Pembinaan P2MKP di fokuskan pada unsur pembina yang terdiri dari komponen Pusat (BPSDM KP), UPT lingkup BPSDM KP, Daerah (Dinas KP Provinsi/Kabupaten/Kota). Instansi pembina diharapkan dapat memberikan support kegiatan dan menjembatani komunikasi antara P2MKP dengan kelompok Corporate Social Responsibility (CSR). Pembinaan pertama, lebih banyak melibatkan institusi yang mengkoordinir para penyuluh dibidang perikanan,dengan harapan para penyuluh akan mendampingi secara simultan para purnawidya atau masyarakat yang telah dilatih di P2MKP. Selain itu, institusi tersebut diharapkan mengembangkan P2MKP sebagai penyuluh swadaya.

 

Diharapkan Kelembagaan P2MKP dapat menampung beberapa hal seperti standarisasi untuk metode dan sistem pelatihan/permagangan, status lembaga P2MKP sendiri di masyarakat serta pengkayaan informasi yang bersifat pengembangan jejaring usaha untuk meningkatkan peran lembaga P2MKP dalam  meningkatkan produktivitas SDM Kelautan dan Perikanan. 

 

Pada tahun 2011 telah ditetapkan 155 P2MKP yang sebagian besar masih terpusat di Pulau Jawa.
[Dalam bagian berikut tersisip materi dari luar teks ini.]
(* ===== verification/ShardCtrler.v ===== *)
(** * The shard controller: [src/src/shardctrler/]

    [server.go] and [client.go]: numbered configurations that assign the shards to
    replica groups, changed by Join, Leave and Move through the replicated log; the
    rebalancing of shards; the clerk. *)

From S2P Require Import Prelude Persister Raft Waiters KvRaft.

(** ** Data *)

Definition NShards : Z := 10.

Record Config := mkConfig {
  Num : Z;
  Shards : list Z;               (* [NShards]int *)
  Groups : gmap Z (list string);
}.

Inductive ScOpType := Join | Leave | Move | Query.

Record ScOp := mkScOp {
  so_Type : ScOpType;
  so_Servers : gmap Z (list string);
  so_GIDs : list Z;
  so_Shard : Z;
  so_GID : Z;
  so_Num : Z;
  so_ClientId : Z;
  so_Seq : Z;
}.

Record ShardCtrler := mkShardCtrler {
  sc_me : Z;
  sc_dead : bool;
  configs : list Config;
  sc_dedup : gmap Z Z;
  sc_waiters : Waiters ScOp;
  sc_lastApplied : Z;
}.

#[global] Instance ScOpType_eq_dec : EqDecision ScOpType.
Proof. solve_decision. Defined.

(** ** Rebalancing *)

(** [sort.Ints] *)
Definition sortInts (l : list Z) : list Z := merge_sort Z.le l.

Definition shardIndices : list Z := seqZ 0 NShards.

(** The state of the loops of [rebalance]: the shards, the shards that need a home,
    and the number each group has. *)
Record Balance := mkBalance {
  b_shards : list Z; b_unassigned : list Z; b_count : gmap Z Z }.

Definition targets (gids : list Z) : gmap Z Z :=
  let n := zlen gids in
  let base := NShards / n in
  let extra := NShards mod n in
  list_to_map (imap (fun i gid => (gid, if Z.of_nat i <? extra then base + 1 else base)) gids).

(** Count the present assignments; group 0 and unknown groups count as none. *)
Definition countStep (gids : list Z) (o : option Balance) (s : Z) : option Balance :=
  b ← o;
  g ← b_shards b @! s;
  Some (if negb (g =? 0) && bool_decide (g ∈ gids)
        then mkBalance (b_shards b) (b_unassigned b) (<[g := go_map_get 0 (b_count b) g + 1]> (b_count b))
        else mkBalance (b_shards b) (b_unassigned b ++ [s]) (b_count b)).

Definition countShards (gids shards : list Z) : option Balance :=
  foldl (countStep gids) (Some (mkBalance shards [] ∅)) shardIndices.

(** The inner loop of the release: from the highest shard down to the first one
    [gid] owns. *)
Fixpoint releaseScan (gid : Z) (ss : list Z) (b : Balance) : option Balance :=
  match ss with
  | [] => Some b
  | s :: ss =>
      g ← b_shards b @! s;
      if g =? gid then
        shards ← go_update (b_shards b) s 0;
        Some (mkBalance shards (b_unassigned b ++ [s])
                (<[gid := go_map_get 0 (b_count b) gid - 1]> (b_count b)))
      else releaseScan gid ss b
  end.

(** [for count[gid] > target[gid] { ... }]; [None] is a panic or no fuel left. *)
Fixpoint releaseLoop (fuel : nat) (target : gmap Z Z) (gid : Z) (b : Balance) : option Balance :=
  match fuel with
  | O => None
  | S fuel =>
      if go_map_get 0 (b_count b) gid >? go_map_get 0 target gid then
        b ← releaseScan gid (reverse shardIndices) b; releaseLoop fuel target gid b
      else Some b
  end.

Definition releaseFuel : nat := S (Z.to_nat NShards).

Definition releaseAll (target : gmap Z Z) (gids : list Z) (b : Balance) : option Balance :=
  foldl (fun o gid => b ← o; releaseLoop releaseFuel target gid b) (Some b) gids.

(** [for count[gid] < target[gid] && ui < len(unassigned) { ... }], where the list
    is [unassigned[ui:]]. *)
Fixpoint handLoop (target : gmap Z Z) (gid : Z) (rest : list Z) (shards : list Z) (count : gmap Z Z)
  : option Balance :=
  match rest with
  | [] => Some (mkBalance shards [] count)
  | s :: rest' =>
      if go_map_get 0 count gid <? go_map_get 0 target gid then
        shards ← go_update shards s gid;
        handLoop target gid rest' shards (<[gid := go_map_get 0 count gid + 1]> count)
      else Some (mkBalance shards rest count)
  end.

Definition handAll (target : gmap Z Z) (gids : list Z) (b : Balance) : option Balance :=
  foldl (fun o gid => b ← o; handLoop target gid (b_unassigned b) (b_shards b) (b_count b))
    (Some b) gids.

(** [order] is the order in which [range c.Groups] yields the keys. *)
Definition rebalance (order : list Z) (c : Config) : option Config :=
  let gids := sortInts order in
  if zlen gids =? 0 then Some (mkConfig (Num c) ((fun _ => 0) <$> Shards c) (Groups c))
  else
    let target := targets gids in
    b ← countShards gids (Shards c);
    b ← releaseAll target gids b;
    let b := mkBalance (b_shards b) (sortInts (b_unassigned b)) (b_count b) in
    b ← handAll target gids b;
    Some (mkConfig (Num c) (b_shards b) (Groups c)).

(** ** Applying operations *)

(** [order] gives the order in which a map's keys are visited. *)
Definition applyMutation (order : gmap Z (list string) -> list Z) (op : ScOp) (sc : ShardCtrler)
  : option ShardCtrler :=
  last ← configs sc @! (zlen (configs sc) - 1);
  let nc := mkConfig (Num last + 1) (Shards last) (Groups last) in
  nc ← match so_Type op with
       | Join =>
           let groups := so_Servers op ∪ Groups nc in
           rebalance (order groups) (mkConfig (Num nc) (Shards nc) groups)
       | Leave =>
           let groups := foldl (fun m gid => delete gid m) (Groups nc) (so_GIDs op) in
           let shards := (fun g => if bool_decide (g ∈ so_GIDs op) then 0 else g) <$> Shards nc in
           rebalance (order groups) (mkConfig (Num nc) shards groups)
       | Move =>
           shards ← go_update (Shards nc) (so_Shard op) (so_GID op);
           Some (mkConfig (Num nc) shards (Groups nc))
       | Query => Some nc
       end;
  Some (mkShardCtrler (sc_me sc) (sc_dead sc) (configs sc ++ [nc]) (sc_dedup sc)
          (sc_waiters sc) (sc_lastApplied sc)).

(** The mutation of a command, once per (client, seq). *)
Definition applyScOp (order : gmap Z (list string) -> list Z) (op : ScOp) (sc : ShardCtrler)
  : option ShardCtrler :=
  if bool_decide (so_Type op = Query) then Some sc
  else
    let fresh := match sc_dedup sc !! so_ClientId op with
                 | None => true | Some last => so_Seq op >? last end in
    if fresh then
      sc ← applyMutation order op sc;
      Some (mkShardCtrler (sc_me sc) (sc_dead sc) (configs sc)
              (<[so_ClientId op := so_Seq op]> (sc_dedup sc)) (sc_waiters sc) (sc_lastApplied sc))
    else Some sc.

Definition set_sc_lastApplied (i : Z) (sc : ShardCtrler) : ShardCtrler :=
  mkShardCtrler (sc_me sc) (sc_dead sc) (configs sc) (sc_dedup sc) (sc_waiters sc) i.
Definition set_sc_waiters (w : Waiters ScOp) (sc : ShardCtrler) : ShardCtrler :=
  mkShardCtrler (sc_me sc) (sc_dead sc) (configs sc) (sc_dedup sc) w (sc_lastApplied sc).

(** One message of [applyLoop]. *)
Definition applyScMsg (order : gmap Z (list string) -> list Z) (msg : ApplyMsg ScOp) (sc : ShardCtrler)
  : option ShardCtrler :=
  if sc_dead sc then Some sc
  else match msg with
       | SnapshotMsg _ _ _ => Some sc
       | CommandMsg cmd index =>
           if index <=? sc_lastApplied sc then Some sc
           else
             let sc := set_sc_lastApplied index sc in
             op ← cmd;
             sc ← applyScOp order op sc;
             w ← wake index op (sc_waiters sc);
             Some (set_sc_waiters w sc)
       end.

(** ** RPC handlers *)

(** [submit] after [Start] returned [index]; then what it returns when the channel
    delivers, and when it times out. *)
Definition submit_register (index : Z) (sc : ShardCtrler) : ShardCtrler * nat :=
  let '(w, ch) := register index (sc_waiters sc) in (set_sc_waiters w sc, ch).

Definition submit_receive (op : ScOp) (index : Z) (ch : nat) (sc : ShardCtrler)
  : option (ShardCtrler * bool) :=
  '(w, applied) ← receive index ch (sc_waiters sc);
  Some (set_sc_waiters w sc,
        (so_ClientId applied =? so_ClientId op) && (so_Seq applied =? so_Seq op)).

Definition submit_timeout (index : Z) (sc : ShardCtrler) : ShardCtrler * bool :=
  (set_sc_waiters (expire index (sc_waiters sc)) sc, false).

(** The operations the handlers submit.  The reply of Join, Leave and Move is
    [WrongLeader = !ok]; Query adds the configuration. *)
Definition Join_op (servers : gmap Z (list string)) (cid seq : Z) : ScOp :=
  mkScOp Join servers [] 0 0 0 cid seq.
Definition Leave_op (gids : list Z) (cid seq : Z) : ScOp := mkScOp Leave ∅ gids 0 0 0 cid seq.
Definition Move_op (shard gid cid seq : Z) : ScOp := mkScOp Move ∅ [] shard gid 0 cid seq.
Definition Query_op (num cid seq : Z) : ScOp := mkScOp Query ∅ [] 0 0 num cid seq.

Definition configAt (num : Z) (sc : ShardCtrler) : option Config :=
  if (num <? 0) || (num >=? zlen (configs sc)) then configs sc @! (zlen (configs sc) - 1)
  else configs sc @! num.

(** [reply.WrongLeader] and [reply.Config]; [None] is a panic. *)
Definition Query_reply (ok : bool) (num : Z) (sc : ShardCtrler) : option (bool * option Config) :=
  if ok then c ← configAt num sc; Some (false, Some c) else Some (true, None).

Definition ScKill (sc : ShardCtrler) : ShardCtrler :=
  mkShardCtrler (sc_me sc) true (configs sc) (sc_dedup sc) (sc_waiters sc) (sc_lastApplied sc).

Definition config0 : Config := mkConfig 0 (replicate (Z.to_nat NShards) 0) ∅.

Definition StartServer (me : Z) : ShardCtrler :=
  mkShardCtrler me false [config0] ∅ (noWaiters ScOp) 0.

(** ** Clerk *)

(** The loop the four operations share; a reply is [reply.WrongLeader] and, for
    Query, the configuration. *)
Definition scClerkCall {A} (call : Z -> Z -> nat -> Z -> option (bool * A)) (fuel : nat) (ck : Clerk)
  : option (Clerk * A) :=
  let '(ck, s) := nextSeq ck in
  '(leader, (_, x)) ← clerkLoop (call (clientId ck) s) (fun '(wrongLeader, _) => negb wrongLeader)
    (nservers ck) fuel 0 (leaderHint ck);
  Some (set_hint leader ck, x).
Pada tahun 2012 Pusat Pelatihan Kelautan dan Perikanan mentargetkan jumlah P2MKP yang ditetapkan berjumlah 300 P2MKP. Dalam rangka sosialisasi dan pemenuhan target tersebut Pusat Pelatihan Kelautan dan Perikanan melakukan kegiatan Pembinaan P2MKP dilaksanakan di Hotel Garuda Plaza Medan Sumatera Utara. Kegiatan Pembinaan P2MKP yang dilaksanakan di Medan mewakili Provinsi Sumatera Utara, Riau dan Nanggroe Aceh Darussalam. Kegiatan ini di buka secara resmi oleh Kepala Badan Pengembangan SDM Kelautan dan Perikanan. Kegiatan Pembinaan P2MKP ini diikuti oleh Dinas Perikanan dan Kelautan Propinsi Riau, Dinas Perikanan dan Kelautan Pelalawan Riau, Dinas Kelautan dan Perikanan Kab. Pidie NAD, Dinas Kelautan dan Perikanan Prov. Sumatera Utara, Dinas Kelautan dan Perikanan Aceh Timur, Dinas Kelautan dan Perikanan Kab. Aceh Tamiang, Dinas Kelautan dan Perikanan Prov. NAD, Dinas Kelautan dan Perikanan Kab. Aceh Utara, Dinas Kelautan dan Perikanan Kab. Batubara, Dinas Pertanian Kota Pekanbaru, Dinas Perikanan Kab. Kampar, Dinas Perikanan dan Peternakan Simalungun, Dinas Pertanian Kota Tebing Tinggi, Dinas Perikanan dan Kelautan Serdang Bergadai, Bakorluh Prov. Sumatera Utara, Dinas Perikanan Kab. Aceh Tenggara, Dinas Perikanan dan Kelautan Kab. Asahan, Dinas Pertanian dan Kelautan Kota Medan, Dinas Kelautan dan Perikanan Deli Serdang, Dinas Pertanian, Perikanan dan Peternakan Kab. Samosir, Bakorluh Prov. Sumatera Utara, Direktorat Bina Usaha Ditjen Perikanan Budidaya.

 

Selain itu acara Pembinaan P2MKP ini diikuti oleh P2MKP yang telah ditetapkan pada tahun 2011 yaitu : P2MKP Graha Mina Mandiri, P2MKP Ketang Pangkat Aceh Tenggara, serta calon P2MKP Udang Sejahtera.